Her türlü iftirayı attılar
Sömürgeciliğin gayelerini tahakkuk ettirmeye yönelik olarak oryantalistler İslamiyet'i çarpıtabilmek için, mesnetsiz ve dayanaksız bir çok iddia ortaya attılar. İslam'ın pek çok hakikati Oryantalistler tarafından kasıtlı olarak çarpıtıldı. Onlar "İslam'ın kılıçla yayılan bir din olduğunu, cinselliğe düşkün olduğunu ve Hz. Muhammed'in sahtekar olduğunu" (haşa) iddia etiler. Oryantalist Duncan Mc Donald'a göre "Muhammed efsanesi çöktüğünde yani O'nun kişiliği ve hayatı hakikat ışığı altında incelendiğinde bütün inanç çökecekti." Bu insanların Hıristiyan okulları ve rahipler tarafından kazanılması gerekliydi. Oryantalistlerin İslam'ı ve Onun peygamberini karalamak maksadıyla ortaya attıkları iddialar şöyledir:
1. Montgomery Watt gibileri Hz. Muhammed'in İslam'ı çok eski bir din olarak şekillendirmeye çalıştığına inanıyorlardı. Eski din Musevilik idi. Müslümanların ilk kıblesi Kudüs'tü. Bu ise Peygamberin dinini ilk önce Musevilere kabul ettirmek istediğini gösteriyordu. Watt İslam peygamberinin Yahudilerle ilişkisi olduğunu düşünüyor, hatta daha da ileri giderek İslam'ın bir Yahudi mezhebi bile olabileceğini iddia ediyordu.
2. Oryantalistlere göre Peygamber Kur'an'ın başta gelen yazarı ve derleyicisi idi. Onlara göre Kur'an "Peygamberin sahip olduğu enerjinin yansıması" idi. Peygamber ise "şiirsel zevk ve deha sahibi kimse" idi. Robert Bell ve Rodinson, Kur'an'ı "Peygamberin bilinç altından fışkıran bir şiir" olarak kabul etmekteydi.
Oryantalistlerce Kur'an yaratıcı muhayyilenin bir ürünü olarak düşünülüyor ve Peygamberin hatalı olabileceği iddia ediliyordu. Bu çalışmalar aynı zamanda Müslümanların Batı karşısında ezildiğini savunuyordu. Onlara göre İslam medeniyeti bir çöküşü yaşıyor, Hıristiyan dünyası ise kendini dinamik bir biçimde yeniliyordu. Bu alanda geri kalmış ülkelerin kendilerini (!) yenileyebilmeleri için sömürgecilik şarttı.
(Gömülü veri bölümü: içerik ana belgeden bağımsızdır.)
(** ** Proof rule *)

(** [wp ok p tr Q]: from the history [tr], every run of [p] whose answers
    satisfy [ok] ends with a history and a result that satisfy [Q]. *)
Fixpoint wp {A} (ok : event → Prop) (p : prog A) (tr : list event) (Q : list event → A → Prop) : Prop :=
  match p with
  | Ret a => Q tr a
  | Call c f => ∀ r, ok (Ev c r) → wp ok (f r) (tr ++ [Ev c r]) Q
  end.

Lemma wp_mono {A} ok (p : prog A) tr (Q Q' : list event → A → Prop) :
  (∀ tr a, Q tr a → Q' tr a) → wp ok p tr Q → wp ok p tr Q'.
Proof. intros HQ. revert tr. induction p; simpl; eauto. Qed.

Lemma wp_bind {A B} ok (f : A → prog B) p tr Q :
  wp ok p tr (λ tr a, wp ok (f a) tr Q) → wp ok (prog_bind f p) tr Q.
Proof. revert tr. induction p; simpl; auto. Qed.

Lemma wp_call {B} ok c (f : answer c → prog B) tr Q :
  (∀ r, ok (Ev c r) → wp ok (f r) (tr ++ [Ev c r]) Q) → wp ok (prog_bind f (do c)) tr Q.
Proof. done. Qed.

Lemma wp_foldM {A B} ok (I : list event → B → Prop) (f : B → A → prog B) st l tr :
  I tr st → (∀ tr st x, x ∈ l → I tr st → wp ok (f st x) tr I) → wp ok (foldM f st l) tr I.
Proof.
  intros Hst Hf. revert tr st Hst. induction l as [|x l IH]; intros tr st Hst; [done|].
  simpl. apply wp_bind. eapply wp_mono; [|apply Hf; [left|done]].
  intros tr' st' Hst'. apply IH; [|done]. intros ??? Hy. apply Hf. by right.
Qed.

Lemma wp_and {A} ok (p : prog A) tr (Q1 Q2 : list event → A → Prop) :
  wp ok p tr Q1 → wp ok p tr Q2 → wp ok p tr (λ tr a, Q1 tr a ∧ Q2 tr a).
Proof. revert tr. induction p; simpl; auto. Qed.

(** Calls only extend the history. *)
Lemma wp_history {A} ok (p : prog A) tr Q :
  wp ok p tr Q → wp ok p tr (λ tr' a, (∀ e, e ∈ tr → e ∈ tr') ∧ Q tr' a).
Proof.
  revert tr. induction p as [a|c f IH]; intros tr; simpl; [auto|]. intros Hwp r Hr.
  eapply wp_mono; [|apply IH, Hwp, Hr]. simpl. intros tr' a [Hsub ?]. split; [|done].
  intros e He. apply Hsub. set_solver.
Qed.

(** A property of the run on its own, seen from a longer history. *)
Lemma wp_shift {A} ok (p : prog A) tr0 tr1 (Q : list event → A → Prop) :
  wp ok p tr1 Q → wp ok p (tr0 ++ tr1) (λ tr a, ∃ new, tr = tr0 ++ new ∧ Q new a).
Proof.
  revert tr1. induction p as [a|c f IH]; intros tr1; simpl; [eauto|]. intros Hwp r Hr.
  rewrite <-app_assoc. auto.
Qed.

Lemma wp_from {A} ok (p : prog A) tr0 (Q : list event → A → Prop) :
  wp ok p [] Q → wp ok p tr0 (λ tr a, ∃ new, tr = tr0 ++ new ∧ Q new a).
Proof. intros Hwp. rewrite <-(app_nil_r tr0) at 1. by apply wp_shift. Qed.

(** [emits P p]: every call that [p] can make satisfies [P]. *)
Fixpoint emits {A} (P : call → Prop) (p : prog A) : Prop :=
  match p with
  | Ret _ => True
  | Call c f => P c ∧ ∀ r, emits P (f r)
  end.

Lemma emits_mono {A} (P Q : call → Prop) (p : prog A) : (∀ c, P c → Q c) → emits P p → emits Q p.
Proof. intros HPQ. induction p as [a|c f IH]; [done|]. intros [Hc Hf]. split; [auto|]. intros a. by apply IH. Qed.
(* ===== verification/NodeController.v ===== *)
(** * NodeController: the SingBoxNode reconciler

    internal/controller/singboxnode_controller.go and egresspolicy_helpers.go:
    collecting the engine's input from the cluster, the ConfigMap, Pod and
    Service steps, status updates, the reconcile loop that sequences them, and
    the watch mappers.  Theorems are in NodeProps.v. *)

From S2P Require Import Prelude GoStrings Crypto Json Api Engine K8s CredManager.

(** ** Constants and the reconciler's configuration *)
Definition singboxNodeFinalizer : string := "singboxoperator.shlande.top/singboxnode-finalizer".
Definition configMapSuffix : string := "-config".
Definition podSuffix : string := "-sing-box-server".
Definition configHashAnnotation : string := "singboxoperator.shlande.top/config-hash".
Definition defaultSingBoxImage : string := "ghcr.io/sagernet/sing-box:latest".
Definition podTemplateVersion : Z := 2.

Record SingBoxNodeReconciler := {
  r_DefaultTLSSecret : string;
  r_SingBoxImage : string;
  r_UsageCollectionEnabled : bool;
  r_V2RayAPIListenAddr : string;
}.

Definition singboxImage (r : SingBoxNodeReconciler) : string :=
  if r_SingBoxImage r !=? "" then r_SingBoxImage r else defaultSingBoxImage.

(** encoding/pem and crypto/x509: the DER block of a PEM text, the DNS names of a certificate. *)
Class TLSCerts := {
  pem_Decode : string → option string;
  x509_DNSNames : string → option (list string);
}.

(** ** Object updates *)
Definition with_annotation (k v : string) (m : ObjectMeta) : ObjectMeta :=
  {| om_Name := om_Name m; om_Namespace := om_Namespace m; om_Labels := om_Labels m;
     om_Annotations := <[k := v]> (om_Annotations m); om_Generation := om_Generation m;
     om_Finalizers := om_Finalizers m; om_DeletionTimestamp := om_DeletionTimestamp m;
     om_OwnerReferences := om_OwnerReferences m |}.

Definition with_node_meta (m : ObjectMeta) (n : SingBoxNode) : SingBoxNode :=
  {| node_meta := m; node_spec := node_spec n; node_status := node_status n |}.

Definition with_node_status (st : SingBoxNodeStatus) (n : SingBoxNode) : SingBoxNode :=
  {| node_meta := node_meta n; node_spec := node_spec n; node_status := st |}.

Definition with_node_conditions (cs : list Condition) (st : SingBoxNodeStatus) : SingBoxNodeStatus :=
  {| nst_Phase := nst_Phase st; nst_ConfigHash := nst_ConfigHash st; nst_EntryEndpoints := nst_EntryEndpoints st;
     nst_TLSServerName := nst_TLSServerName st; nst_Conditions := cs; nst_ObservedGeneration := nst_ObservedGeneration st |}.

Definition upd_nodes (input : Input) (nodes : list SingBoxNode) (byName : gmap string SingBoxNode)
    (creds : gmap string NodeCredential) : Input :=
  {| Node := Node input; Users := Users input; UserCreds := UserCreds input; OutboundNodes := nodes;
     Routes := Routes input; EgressPolicies := EgressPolicies input; NodeCreds := creds;
     OutboundNodesByName := byName; ExternalOutbounds := ExternalOutbounds input;
     ExternalOutboundsByName := ExternalOutboundsByName input; ExternalCreds := ExternalCreds input;
     UsageCollectionEnabled := UsageCollectionEnabled input; V2RayAPIListenAddr := V2RayAPIListenAddr input;
     UserNodeRestrictions := UserNodeRestrictions input; UserNodeAllowlist := UserNodeAllowlist input |}.

Definition upd_externals (input : Input) (exts : list (option ExternalOutbound)) (byName : gmap string ExternalOutbound)
    (creds : gmap string (gmap string string)) : Input :=
  {| Node := Node input; Users := Users input; UserCreds := UserCreds input; OutboundNodes := OutboundNodes input;
     Routes := Routes input; EgressPolicies := EgressPolicies input; NodeCreds := NodeCreds input;
     OutboundNodesByName := OutboundNodesByName input; ExternalOutbounds := exts;
     ExternalOutboundsByName := byName; ExternalCreds := creds;
     UsageCollectionEnabled := UsageCollectionEnabled input; V2RayAPIListenAddr := V2RayAPIListenAddr input;
     UserNodeRestrictions := UserNodeRestrictions input; UserNodeAllowlist := UserNodeAllowlist input |}.

Definition upd_users (input : Input) (users : list User) (creds : gmap string UserCredential)
    (restrictions allowlist : gmap string (gmap string bool)) : Input :=
  {| Node := Node input; Users := users; UserCreds := creds; OutboundNodes := OutboundNodes input;
     Routes := Routes input; EgressPolicies := EgressPolicies input; NodeCreds := NodeCreds input;
     OutboundNodesByName := OutboundNodesByName input; ExternalOutbounds := ExternalOutbounds input;
     ExternalOutboundsByName := ExternalOutboundsByName input; ExternalCreds := ExternalCreds input;
     UsageCollectionEnabled := UsageCollectionEnabled input; V2RayAPIListenAddr := V2RayAPIListenAddr input;
     UserNodeRestrictions := restrictions; UserNodeAllowlist := allowlist |}.

Definition upd_policies (input : Input) (policies : list (option EgressPolicy)) : Input :=
  {| Node := Node input; Users := Users input; UserCreds := UserCreds input; OutboundNodes := OutboundNodes input;
     Routes := Routes input; EgressPolicies := policies; NodeCreds := NodeCreds input;
     OutboundNodesByName := OutboundNodesByName input; ExternalOutbounds := ExternalOutbounds input;
     ExternalOutboundsByName := ExternalOutboundsByName input; ExternalCreds := ExternalCreds input;
     UsageCollectionEnabled := UsageCollectionEnabled input; V2RayAPIListenAddr := V2RayAPIListenAddr input;
     UserNodeRestrictions := UserNodeRestrictions input; UserNodeAllowlist := UserNodeAllowlist input |}.

(** ** Resolution of an EgressPolicy (egresspolicy_helpers.go) *)
Section resolution.
Context `{GoStd, LabelSelectors}.

Definition egressMatches (policy : EgressPolicy) (nodes : list SingBoxNode) (outbounds : list ExternalOutbound)
    : list string :=
  let sel := ps_EgressSelector (policy_spec policy) in
  (GetName <$> filter (λ n, hasRole n ProxyRoleOutbound && EgressPolicySelector_Matches sel n = true) nodes) ++
  (GetName <$> filter (λ e, EgressPolicySelector_Matches sel e = true) outbounds).

(** The three results: names, the resolved egress, the message ("" when valid). *)
Definition resolveEgressPolicy (policy : EgressPolicy) (nodes : list SingBoxNode) (outbounds : list ExternalOutbound)
    : list string * string * string :=
  let spec := policy_spec policy in
  match EgressPolicyMatch_Valid (ps_Match spec) (ps_FallbackAction spec !=? "") with
  | Some err => ([], "", err)
  | None =>
    if (ps_Action spec !=? EgressPolicyActionRoute) && (ps_Action spec !=? EgressPolicyActionReject)
    then ([], "", "unsupported action " +:+ strconv_Quote (ps_Action spec))
    else if ps_Action spec ==? EgressPolicyActionReject then ([], "", "")
    else
      match egressMatches policy nodes outbounds with
      | [] => ([], "", "")
      | [name] => ([name], name, "")
      | names => (names, "", "egressSelector matched " +:+ fmt_d (Z.of_nat (length names)) +:+
                             " egress targets, expected exactly one")
      end
  end.
End resolution.

Definition findOutboundNode (nodes : list SingBoxNode) (name : string) : option SingBoxNode :=
  snd <$> list_find (λ n, GetName n = name ∧ hasRole n ProxyRoleOutbound = true) nodes.

Definition findExternalOutbound (outbounds : list ExternalOutbound) (name : string) : option ExternalOutbound :=
  snd <$> list_find (λ e, GetName e = name) outbounds.

Definition egressConnectedToInbound (inbound : SingBoxNode) (name : string) (nodes : list SingBoxNode)
    (outbounds : list ExternalOutbound) : bool :=
  match findOutboundNode nodes name with
  | Some target =>
    if GetName target ==? GetName inbound then hasRole inbound ProxyRoleOutbound
    else if ns_Region (node_spec target) !=? ns_Region (node_spec inbound) then false
    else if negb (listAllows (ns_AllowedInbounds (node_spec target)) (GetName inbound)) then false
    else if negb (listAllows (ns_AllowedOutbounds (node_spec inbound)) (GetName target)) then false
    else true
  | None =>
    match findExternalOutbound outbounds name with
    | Some target =>
      if (es_Region (eob_spec target) ==? "") || (es_Region (eob_spec target) !=? ns_Region (node_spec inbound)) then false
      else if negb (listAllows (es_AllowedInbounds (eob_spec target)) (GetName inbound)) then false
      else if negb (listAllows (ns_AllowedOutbounds (node_spec inbound)) (GetName target)) then false
      else true
    | None => false
    end
  end.

(** ** collectInput *)
Definition emptyInput (r : SingBoxNodeReconciler) (node : SingBoxNode) : Input :=
  {| Node := node; Users := []; UserCreds := ∅; OutboundNodes := []; Routes := []; EgressPolicies := [];
     NodeCreds := ∅; OutboundNodesByName := ∅; ExternalOutbounds := []; ExternalOutboundsByName := ∅;
     ExternalCreds := ∅; UsageCollectionEnabled := r_UsageCollectionEnabled r;
     V2RayAPIListenAddr := r_V2RayAPIListenAddr r; UserNodeRestrictions := ∅; UserNodeAllowlist := ∅ |}.

(** [cred, err := GetNodeCredential(...); if err == nil { input.NodeCreds[name] = cred }] *)
Definition loadNodeCredential (name namespace : string) (input : Input) : prog Input :=
  cred ← GetNodeCredential name namespace;
  match cred with
  | inl _ => Ret input
  | inr c => Ret (upd_nodes input (OutboundNodes input) (OutboundNodesByName input) (<[name := c]> (NodeCreds input)))
  end.

Definition loadExternalCredential (eob : ExternalOutbound) (input : Input) : prog Input :=
  creds ← GetExternalCredentials eob;
  match creds with
  | inl _ => Ret input
  | inr c => Ret (upd_externals input (ExternalOutbounds input) (ExternalOutboundsByName input)
                    (<[GetName eob := c]> (ExternalCreds input)))
  end.

(** The body of the loop over SingBoxNodes. *)
Definition collectPeer (node : SingBoxNode) (input : Input) (other : SingBoxNode) : prog Input :=
  if GetName other ==? GetName node then Ret input
  else if (ns_Region (node_spec other) ==? ns_Region (node_spec node)) && hasRole other ProxyRoleOutbound then
    if negb (listAllows (ns_AllowedInbounds (node_spec other)) (GetName node)) then Ret input
    else if negb (listAllows (ns_AllowedOutbounds (node_spec node)) (GetName other)) then Ret input
    else loadNodeCredential (GetName other) (GetNamespace node)
           (upd_nodes input (OutboundNodes input ++ [other])
              (<[GetName other := other]> (OutboundNodesByName input)) (NodeCreds input))
  else Ret input.
(** What holds of the input while policies are added to [base], whose peers are the eligible nodes. *)
Record policyInv (base input : Input) : Prop := {
  pi_frame : ∃ pols bn nc eb ec, input = upd_policies (upd_nodes (upd_externals base (ExternalOutbounds base) eb ec)
                                           (OutboundNodes base) bn nc) pols;
  pi_policies : ∀ p, Some p ∈ EgressPolicies input → hasRole node ProxyRoleInbound = true ∧
    (ps_Action (policy_spec p) = EgressPolicyActionRoute ∨ ps_Action (policy_spec p) = EgressPolicyActionReject);
  pi_index : ∀ k n, OutboundNodesByName input !! k = Some n → GetName n = k ∧ n ∈ nodes ∧
    (n ∈ OutboundNodes base ∨ k = GetName node ∧ hasRole node ProxyRoleInbound = true ∧ hasRole node ProxyRoleOutbound = true);
  pi_peers : ∀ n, n ∈ OutboundNodes base → OutboundNodesByName input !! GetName n = Some n;
  pi_externals : ∀ k e, ExternalOutboundsByName input !! k = Some e →
    GetName e = k ∧ e ∈ exts ∧ externalReachable node e = true;
}.

Context (base : Input).
Context (Hpeers : OutboundNodes base = filter (λ n, peerEligible node n = true) nodes).
Context (Hnd : NoDup (GetName <$> nodes)).

Lemma same_name n n' : n ∈ nodes → n' ∈ nodes → GetName n = GetName n' → n = n'.
Proof.
  intros Hn Hn' Heq. apply list_elem_of_lookup in Hn as [i Hi], Hn' as [j Hj].
  assert (i = j) as ->; [|congruence]. apply (NoDup_lookup _ _ _ (GetName n) Hnd);
    rewrite list_lookup_fmap; [by rewrite Hi | by rewrite Hj, Heq].
Qed.

Lemma policyInv_policy input p :
  policyInv base input → hasRole node ProxyRoleInbound = true →
  (ps_Action (policy_spec p) = EgressPolicyActionRoute ∨ ps_Action (policy_spec p) = EgressPolicyActionReject) →
  policyInv base (upd_policies input (EgressPolicies input ++ [Some p])).
Proof.
  intros [(pols & bn & nc & eb & ec & ->) Hp Hi Hpe He] Hin Ha. split; simpl in *; [by eexists _, _, _, _, _| |done..].
  intros p' [?|[= ->]%list_elem_of_singleton]%elem_of_app; auto.
Qed.
(* ===== verification/Controllers.v ===== *)
(** * Controllers: the User, UserGroup, EgressPolicy and ExternalOutbound reconcilers

    internal/controller/{user,usergroup,egresspolicy,externaloutbound}_controller.go.
    None of them manages a workload: they write conditions and touch the
    annotations that make the SingBoxNode reconciler run. *)

From S2P Require Import Prelude GoStrings Crypto Json Api Engine K8s CredManager NodeController.

Definition reconcileTriggerAnnotation : string := "singboxoperator.shlande.top/reconcile-trigger".
Definition triggerLayout : string := "20060102T150405Z".
Definition RFC3339 : string := "2006-01-02T15:04:05Z07:00".

(** Reads the node again and stamps it (triggerNodeReconcile of the User and the EgressPolicy reconciler). *)
Definition triggerNodeReconcile (key : NamespacedName) : prog (option error) :=
  latest ← do (Get KSingBoxNode key);
  match latest with
  | inl err => Ret (Some err)
  | inr latest =>
    now ← do (NowText triggerLayout);
    do (Update KSingBoxNode (with_node_meta (with_annotation reconcileTriggerAnnotation now (node_meta latest)) latest))
  end.

(** ** User *)
Module UserReconciler.
Section user.
Context `{ConditionLib, GoStd}.

Definition findMatchingInboundNodes (user : User) : prog (error + list SingBoxNode) :=
  allNodes ← do (List KSingBoxNode (InNamespace (GetNamespace user)));
  match allNodes with
  | inl err => Ret (inl (wrapErr "listing SingBoxNodes: " err))
  | inr allNodes =>
    let matching := filter (λ n : SingBoxNode, hasRole n ProxyRoleInbound = true) allNodes in
    let ref := us_UserGroupRef (user_spec user) in
    if ref ==? "" then Ret (inr matching)
    else
      ug ← do (Get KUserGroup {| nn_Namespace := GetNamespace user; nn_Name := ref |});
      match ug with
      | inl err => if IgnoreNotFound err is Some _ then Ret (inl err) else Ret (inr matching)
      | inr ug =>
        let allowedSet := nameSet (ugs_AllowedNodes (ug_spec ug)) in
        let deniedSet := nameSet (ugs_DeniedNodes (ug_spec ug)) in
        Ret (inr (filter (λ n, IsNodeAllowed (GetName n) allowedSet deniedSet = true) matching))
      end
  end.

Definition with_user_status (st : UserStatus) (u : User) : User :=
  {| user_meta := user_meta u; user_spec := user_spec u; user_status := st |}.

(** int32(len(nodes)) *)
Definition int32_of (n : Z) : Z := ((n + 2 ^ 31) mod 2 ^ 32 - 2 ^ 31)%Z.

Definition readyStatus (latest : User) (nodes : list SingBoxNode) : UserStatus :=
  let generation := om_Generation (user_meta latest) in
  {| ust_ActiveNodeCount := int32_of (Z.of_nat (length nodes));
     ust_ActiveNodes := GetName <$> nodes;
     ust_Conditions := SetStatusCondition (ust_Conditions (user_status latest))
       {| cond_Type := "Ready"; cond_Status := ConditionTrue; cond_Reason := "Reconciled";
          cond_Message := "User active on " +:+ fmt_d (Z.of_nat (length nodes)) +:+ " nodes";
          cond_ObservedGeneration := generation |};
     ust_ObservedGeneration := generation |}.

Definition with_user_condition (c : Condition) (st : UserStatus) : UserStatus :=
  {| ust_ActiveNodeCount := ust_ActiveNodeCount st; ust_ActiveNodes := ust_ActiveNodes st;
     ust_Conditions := SetStatusCondition (ust_Conditions st) c; ust_ObservedGeneration := ust_ObservedGeneration st |}.

(** The final Status().Update and the gauge. *)
Definition writeStatus (latest : User) (st : UserStatus) : prog (Result * option error) :=
  e ← do (StatusUpdate KUser (with_user_status st latest));
  match e with
  | Some err => Ret (noResult, Some err)
  | None => _ ← do (MetricSet "singbox_proxy_users_total" [] 1); Ret (noResult, None)
  end.

Definition updateStatus (user : User) (nodes : list SingBoxNode) : prog (Result * option error) :=
  latest ← do (Get KUser (keyOf user));
  match latest with
  | inl err => Ret (noResult, Some err)
  | inr latest =>
    let latest : User := latest in
    let generation := om_Generation (user_meta latest) in
    let st := readyStatus latest nodes in
    let ref := us_UserGroupRef (user_spec latest) in
    if ref ==? "" then writeStatus latest st
    else
      ug ← do (Get KUserGroup {| nn_Namespace := GetNamespace latest; nn_Name := ref |});
      match ug with
      | inl ugErr =>
        if IgnoreNotFound ugErr is Some _ then Ret (noResult, Some ugErr)
        else writeStatus latest (with_user_condition
               {| cond_Type := "UserGroupReady"; cond_Status := ConditionFalse; cond_Reason := "UserGroupNotFound";
                  cond_Message := "UserGroup " +:+ strconv_Quote ref +:+ " not found in namespace " +:+ strconv_Quote (GetNamespace latest);
                  cond_ObservedGeneration := generation |} st)
      | inr _ =>
        writeStatus latest (with_user_condition
          {| cond_Type := "UserGroupReady"; cond_Status := ConditionTrue; cond_Reason := "UserGroupFound";
             cond_Message := ""; cond_ObservedGeneration := generation |} st)
      end
  end.

Definition Reconcile (req : NamespacedName) : prog (Result * option error) :=
  withMetrics "user" (
    user ← do (Get KUser req);
    match user with
    | inl err => if IsNotFound err then Ret (None, (noResult, None)) else failWith err
    | inr user =>
      nodes ← findMatchingInboundNodes user;
      match nodes with
      | inl err => failWith err
      | inr nodes =>
        _ ← foldM (λ _ node, _ ← triggerNodeReconcile (keyOf (node : SingBoxNode)); Ret tt) tt nodes;
        passOn (updateStatus user nodes)
      end
    end).
End user.
End UserReconciler.

(** ** UserGroup *)
Module UserGroupReconciler.
Definition with_user_meta (m : ObjectMeta) (u : User) : User :=
  {| user_meta := m; user_spec := user_spec u; user_status := user_status u |}.

(** A group that no longer exists still triggers the users that refer to it. *)
Definition Reconcile (req : NamespacedName) : prog (Result * option error) :=
  g ← do (Get KUserGroup req);
  if (if g is inl err then negb (IsNotFound err) else false)
  then Ret (noResult, if g is inl err then Some err else None)
  else
    users ← do (List KUser (InNamespace (nn_Namespace req)));
    match users with
    | inl err => Ret (noResult, Some err)
    | inr users =>
      timestamp ← do (NowText RFC3339);
      _ ← foldM (λ _ (user : User),
            if us_UserGroupRef (user_spec user) !=? nn_Name req then Ret tt
            else _ ← do (Patch KUser user
                   (with_user_meta (with_annotation reconcileTriggerAnnotation timestamp (user_meta user)) user));
                 Ret tt) tt (users : list User);
      Ret (noResult, None)
    end.
End UserGroupReconciler.

(** ** EgressPolicy *)
Module EgressPolicyReconciler.
Section policy.
Context `{GoStd, LabelSelectors, ConditionLib}.

Definition ingressMatches (policy : EgressPolicy) (nodes : list SingBoxNode) : list string :=
  GetName <$> filter (λ n, hasRole n ProxyRoleInbound &&
                           EgressPolicySelector_Matches (ps_IngressSelector (policy_spec policy)) n = true) nodes.

(** The reason and the message of the first failed check, both empty when the policy is resolved. *)
Definition validatePolicyResolution (policy : EgressPolicy) (ingressNames egressNames : list string) : string * string :=
  let spec := policy_spec policy in
  match EgressPolicySelector_Valid (ps_IngressSelector spec) with
  | Some err => ("InvalidIngressSelector", err)
  | None =>
  match EgressPolicySelector_Valid (ps_EgressSelector spec) with
  | Some err => ("InvalidEgressSelector", err)
  | None =>
  match EgressPolicyMatch_Valid (ps_Match spec) (ps_FallbackAction spec !=? "") with
  | Some err => ("InvalidMatch", err)
  | None =>
    if (ps_Action spec !=? EgressPolicyActionRoute) && (ps_Action spec !=? EgressPolicyActionReject)
    then ("InvalidAction", "unsupported action " +:+ strconv_Quote (ps_Action spec))
    else if bool_decide (length ingressNames = 0)
    then ("IngressNotFound", "ingressSelector matched no inbound SingBoxNode")
    else if (ps_FallbackAction spec !=? "") && (ps_FallbackAction spec !=? EgressPolicyActionReject)
    then ("InvalidFallbackAction", "unsupported fallbackAction " +:+ strconv_Quote (ps_FallbackAction spec))
    else if (ps_Action spec ==? EgressPolicyActionRoute) && bool_decide (length egressNames = 0)
    then ("EgressNotFound", "egressSelector matched no egress targets; policy is inactive")
    else if (ps_Action spec ==? EgressPolicyActionRoute) && negb (bool_decide (length egressNames = 1))
    then ("EgressNotUnique", "egressSelector matched " +:+ fmt_d (Z.of_nat (length egressNames)) +:+
                             " egress targets, expected exactly one")
    else ("", "")
  end end end.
Oryantalistlerin İslam'ın temel esaslarıyla oynamalarının ve bunları tahrif çalışmalarının asıl sebebi, İslam ülkelerinin dinî bütünlüklerini zedelemek suretiyle millî birliklerini çökertmek ve bu şekilde buraları daha kolay sömürebilmektir. Bu maksatla Oryantalistler İslam'ın en temel iki esasından biri olan hadis müessesine yüklendiler ve hadis literatürünün keyfî olarak düzenlendiğini, tarihî olaylardan etkilendiğini ve dikkatsizce aktarıldığını kanıtlamaya çalıştılar. Bu çalışmaların bazıları Goldziher ve Joseph Schact tarafından yapılmış, bazı hadislerin sahihliği konusunda ciddi şüpheler uyandırılmıştı.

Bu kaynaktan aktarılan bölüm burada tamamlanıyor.